The ready-to-use local configs live in `config/train_local/`, for example:

| Task | Config |
| --- | --- |
| `t2i` | `config/train_local/t2i_local.yaml` |
| `t2v` | `config/train_local/t2v_local.yaml` |
| `i2i` | `config/train_local/i2i_local.yaml` |
| `v2v` | `config/train_local/v2v_local.yaml` |
| `i2t` | `config/train_local/i2t_local.yaml` |
| `v2t` | `config/train_local/v2t_local.yaml` |

For parquet schemas, supported task types, and custom dataset construction, see [train_dataset.md](train_dataset.md).

## 3. Launch Patterns

After preparing the environment, model weights, and example datasets, launch one of the training scripts below.
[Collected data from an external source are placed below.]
(* ===== verification/ProvisionCorrect.v ===== *)
(** * Correctness of the provisioning of policies

    What writing a policy with its rules does to the book of statutes, and what the
    starter policies and the copies of the platform's policies put there. *)

From S2P Require Import Prelude JsString JsValue Jsonb Sql Effects Constants Tenancy Expression Effective Decision Policies PolicyCorrect PolicyRefine PolicySpec Provision.
Local Open Scope string_scope.
Local Open Scope list_scope.
Local Open Scope Z_scope.

Section write.
Context `{Env} `{SqlOrder}.

(** ** Rules and bindings added *)

Lemma inv_add_rule n t r m :
  policies_inv n t -> existsb (rule_conflict r) (rules_table t) = false -> (m < n)%nat -> r_effective_from (rr_row r) = clock m ->
  rr_current r = true -> policies_inv n (set_rules (rules_table t ++ [r]) t).
Proof using Type.
  intros [Hwf Hs] Hc Hm Hfrom Hcur. split; [by apply wf_add_rule|]. intros at_ Hp. apply settled_add_rule; [|done|by apply Hs].
  rewrite Hfrom. by apply Hp.
Qed.

Lemma conflict_free_id r l : existsb (rule_conflict r) l = false -> forall q, q ∈ l -> rr_id q <> rr_id r.
Proof using Type.
  rewrite existsb_none. intros Hc q Hq Hid. specialize (Hc q Hq). unfold rule_conflict in Hc. by rewrite Hid, String.eqb_refl in Hc.
Qed.

(** What the insertion of first versions does. *)
Record added_rules (tenantId : string) (bodies : list create_rule_body) (t : policy_tables) (rules : list rule_record)
    (t' : policy_tables) : Prop := {
  ar_tables : t' = set_rules (rules_table t ++ rules) t;
  ar_rules : Forall2 (fun body r => exists id key m, r = new_rule tenantId body id key (clock m)) bodies rules;
  ar_new r q : r ∈ rules -> q ∈ rules_table t -> rr_id q <> rr_id r;
  ar_book s : current_book t' s <-> current_book t s
}.

Lemma insert_first_rules_inv tenantId bodies n t ids n' t' :
  returns (mapM_ (insert_first_rule tenantId) bodies) (n, t) ids (n', t') -> policies_inv n t ->
  policies_inv n' t' /\ exists rules, ids = map rr_id rules /\ added_rules tenantId bodies t rules t'.
Proof using Type.
  revert n t ids. induction bodies as [|body bodies IH]; intros n t ids Hr Hi; cbn [mapM_] in Hr.
  - apply returns_ret in Hr as [-> [= -> ->]]. split; [done|]. exists []. split; [done|].
    split; [rewrite app_nil_r; by destruct t|constructor|by intros ? ? ?%not_elem_of_nil|done].
  - apply returns_bind in Hr as (id & s1 & Ha & Hr). apply returns_bind in Hr as (ids' & s2 & Hb & Hr).
    apply returns_ret in Hr as [-> <-]. apply returns_bind in Ha as (i & s3 & Hf & Ha). apply returns_fresh in Hf as [-> ->].
    apply returns_bind in Ha as (key & s3 & Hf & Ha). apply returns_fresh in Hf as [-> ->].
    apply returns_bind in Ha as (from & s3 & Hf & Ha). apply returns_now in Hf as [-> ->]. cbn [fst snd] in *.
    apply returns_bind in Ha as (u & s3 & Hf & Ha). apply insert_unique_inv in Hf as [Hc ->]. apply returns_ret in Ha as [-> ->].
    cbn [fst snd] in *. set (r := new_rule tenantId body (uuid n) (uuid (S n)) (clock (S (S n)))) in *.
    assert (Hi1 : policies_inv (S (S (S n))) (set_rules (rules_table t ++ [r]) t)).
    { apply (inv_add_rule _ _ _ (S (S n))); [by apply (inv_monotone n); [lia|]|done|lia|done|done]. }
    apply IH in Hb as (Hi' & rules & -> & [-> Hall Hnew Hbook]); [|done]. split; [done|]. exists (r :: rules). split; [done|].
    cbn in *. rewrite <- app_assoc. split; [done|by constructor; [eexists _, _, _|]| |].
    + intros r0 q [->|Hr0]%elem_of_cons Hq; [by eapply conflict_free_id|]. apply (Hnew r0 q Hr0). apply elem_of_app. by left.
    + intros s. rewrite <- app_assoc in Hbook. cbn in Hbook. rewrite Hbook. apply book_add_rule; [apply Hi|]. by apply conflict_free_id.
Qed.

Section bindings.
Context (t : policy_tables) (Hwf : policies_wf t) (p : policy_record) (Hp : p ∈ policies_table t).
Context (bs : list PolicyRuleBindingClone) (news : list rule_binding_record).
Context (Hnews : Forall2 (fun c b => exists id, b = binding_record (pr_tenant p) (pr_id p) c id) bs news).

Let t' := set_rule_bindings (rule_bindings_table t ++ news) t.

Lemma added_binding_elem b :
  b ∈ news -> exists c id, c ∈ bs /\ b = binding_record (pr_tenant p) (pr_id p) c id.
Proof using Hnews.
  intros Hb. apply list_elem_of_lookup in Hb as [i Hi]. destruct (Forall2_lookup_r _ _ _ _ _ Hnews Hi) as (c & Hc & id & ->).
  exists c, id. split; [|done]. by eapply list_elem_of_lookup_2.
Qed.
(* ===== verification/ProvisionSpec.v ===== *)
(** * What provisioning promises

    A new tenant is protected from its first request: with the starter policies its
    gate blocks what [starter_blocks] says and nothing else, and with copies of the
    platform's policies it decides as the platform tenant does. *)

From S2P Require Import Prelude JsString JsNum JsValue Jsonb Sql Effects Constants Tenancy Expression Effective Decision Policies PolicyCorrect PolicyRefine PolicySpec Provision ProvisionCorrect.
Local Open Scope string_scope.
Local Open Scope list_scope.
Local Open Scope Z_scope.

(** ** Specification *)

(** What the starter policies are meant to block. *)
Definition starter_blocks (fields : fields_t) : bool :=
  let field key := field_get fields key in
  let present v := negb (is_nullish v) in
  (present (field "asset.version_age_days") && js_lt (field "asset.version_age_days") (JInt 7))
  || match field "source.osv._meta.status" with
     | JStr s => existsb (String.eqb s) ["background_pending"; "unavailable"; "error"]
     | _ => false
     end
  || (present (field "source.osv.critical_count") && js_gt (field "source.osv.critical_count") (JInt 0))
  || (present (field "source.osv.high_count") && js_gt (field "source.osv.high_count") (JInt 0))
  || (present (field "source.contributor.contributor_risk_score")
      && js_ge (field "source.contributor.contributor_risk_score") (JInt 80)).

(** A tenant nothing is known of. *)
Definition blank_tenant (tenantId : string) (t : policy_tables) : Prop :=
  (forall p, p ∈ policies_table t -> pr_tenant p <> tenantId) /\
  (forall b, b ∈ project_bindings_table t -> b_tenant_id (pbr_row b) <> tenantId).

Definition actions_present (t : policy_tables) : Prop := forall r, r ∈ rules_table t -> is_nullish (r_action (rr_row r)) = false.

(** The rules a tenant's current policies bind are in force. *)
Definition bound_in_force (tenantId : string) (t : policy_tables) : Prop :=
  forall p b r, p ∈ policies_table t -> pr_current p = true -> pr_tenant p = tenantId -> b ∈ rule_bindings_table t ->
    rbr_policy b = pr_id p -> r ∈ rules_table t -> rr_id r = rbr_rule b -> rr_current r = true.

(** A JSON column reads back as it was written. *)
Definition stored (t : policy_tables) : Prop :=
  forall r, r ∈ rules_table t -> jsonb (r_condition (rr_row r)) = r_condition (rr_row r) /\ jsonb (r_action (rr_row r)) = r_action (rr_row r).

(** ** Lemmas *)

Definition starter_rules : list StarterPolicyRule := STARTER_POLICY_DEFINITIONS ≫= spd_rules.

Lemma starter_rule_of input i rule :
  input ∈ STARTER_POLICY_DEFINITIONS -> spd_rules input !! i = Some rule -> rule ∈ starter_rules.
Proof. intros Hin Hi. apply list_elem_of_bind. exists input. split; [by eapply list_elem_of_lookup_2|done]. Qed.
By default, the scripts use all GPUs visible to `nvidia-smi` on the current machine. To run on fewer GPUs, set `ARNOLD_WORKER_GPU` before launching, for example `ARNOLD_WORKER_GPU=1 bash scripts/sft_lance_unified.sh`.
For smaller local machines, you can also lower dataloader workers, for example `NUM_WORKERS=2 ARNOLD_WORKER_GPU=1 bash scripts/sft_lance_unified.sh`.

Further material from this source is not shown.